With a regular projection, the query would need to go into a table that contains all reading dates, then filter out the irrelevant dates.
By creating a top-k projection, the data in the projection only contains the data needed by the query. Because the question literally only contains the data needed by the query, the query can simply lift the tuples from the top-k projection without having to do any processing. This will make the query run more quickly.
Note: Normally customers may use aggregate queries to get their top k, Vertica recommends an analytical query as it is an analytical database.
The following considerations are unique to Top-K projections:
Top-K projections must include LIMIT, OVER, PARTITION BY, and ORDER BY clauses. In other words, top-k projections inherently are designed to contain a sub-set of the total data in a table. So, you must use one of these organization characteristics to group and limit the data in the projection.
When creating a Top-K projection, you can only use an ORDER BY clause on the PARTITION BY clause inside an OVER() clause.
The columns in the PARTITION BY and ORDER BY clauses must also be in the SELECT list.
The PARTITION BY clause must be a superset of the anchor projection segmentation. In other words, if segmenting the top-k projection, you must only segment the anchor projection to the higher columns in the segmentation clause of the top-k projection.
You cannot use a PARTITION AUTO clause when creating a Top-K projection. Partitioning of top-k projection must indicate a specific column or expression.
You cannot use the DISTINCT keyword in a Top-K projection definition.
Top-K projections support ORDER BY NULLS FIRST/LAST.
Facilitator Keys
Now, let's start to discuss the Vertica Analytics Platform. These are the 6 specific things that make Vertica, Vertica as we discussed earlier.
The expression calculates values based on data in the anchor table and stores it in the projection. When you load data into an anchor table that has a projection that uses expressions, HP Vertica automatically calculates the values using the data from that table and inserts the data into the new projection.
Projections with expressions behave the same as normal projections, except you cannot perform any merge operations on the anchor table.
A projection that uses expressions is not a live aggregate projection unless it aggregates the data, If it does not aggregate data, you can continue to delete and update data in the anchor table but you cannot perform any merge operations in the anchor table. If the projection with expressions does
aggregate data, it behaves like Live Aggregate Projections.
Using expressions when defining projections gives you more flexible sorting. You can sort the data based on the calculated results of an expression. In addition, you can eliminate resource-intensive computations. HP Vertica loads the new data into the anchor table. Then it performs the calculations and loads the resulting data into the projection. That way, the data is already calculated each time you query the projection.
Suppose you want to calculate the product of the two values, as show in the query on this slide.

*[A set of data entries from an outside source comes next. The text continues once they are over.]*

(** C6. [ensureWorker] always resolves: whatever the network does, it issues
    exactly one request, a GET of [/api/readiness] with a timeout of 5000 ms
    (at most five seconds), leaves the session alone, and resolves to [true]
    when that request is answered with a success status and to [false] when
    it rejects (network error, timeout) or is answered with any other
    status. *)
Theorem ensureWorker_resolves_single_probe (st : PluginState) (tr : list Event) :
  run o (ensureWorker cfg) st tr
  = mkResult
      (Returned (match o tr (readiness_request cfg) with
                 | Returned response => (200 <=? resp_status response)
                                        && (resp_status response <=? 299)
                 | Threw _ => false
                 end))
      st (tr ++ [EvFetch (readiness_request cfg)])
  /\ req_method (readiness_request cfg) = GET
  /\ req_path (readiness_request cfg) = lit "/api/readiness"
  /\ exists ms, req_timeout_ms (readiness_request cfg) = Some ms /\ 0 < ms <= 5000.
Proof.
  split; [apply run_ensureWorker|].
  repeat split. exists 5000. split; [reflexivity|lia].
Qed.

End Liveness.

(* ------------------------------------------------------------------ *)
(** ** Session sequencing *)

Section Sequencing.

Variable cfg : Config.
Variable o : Oracle.

(** One chat-message event: a POST to [sessions/init] goes out exactly when
    the liveness check passes and the session is not initialized yet. *)
Lemma chat_message_posts (input output : JsValue) (st : PluginState)
  (tr : list Event) :
  count_init_posts (trace (run o (chat_message cfg input output) st tr))
  = (count_init_posts tr
     + (if alive cfg o tr && negb (sessionInitialized st) then 1 else 0))%nat.
Proof.
  rewrite run_chat_message. cbv zeta.
  destruct (alive cfg o tr); [|count_posts].
  destruct (sessionInitialized st); [count_posts|].
  destruct (answer cfg o tr (init_request cfg input)) as [response|e]; [|count_posts].
  destruct (ok response); [|count_posts].
  destruct (resp_json response) as [result|e]; [|count_posts].
  destruct (js_get result "sessionDbId"); count_posts.
Qed.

To run this query, you must create a table. The simple example on this slide shows a table that contains two INTEGER columns.
To create a projection that calculates the product of a and b, use a CREATE PROJECTION statement like the one shown on this slide.
Notice that the aggregate query is actually contained in the DDL of the projection. It is this aggregated query that causes the projection to aggregate data as data is loaded to it via the anchor table.
To query that projection, you must use the name that HP Vertica assigned to it--or its buddy projection.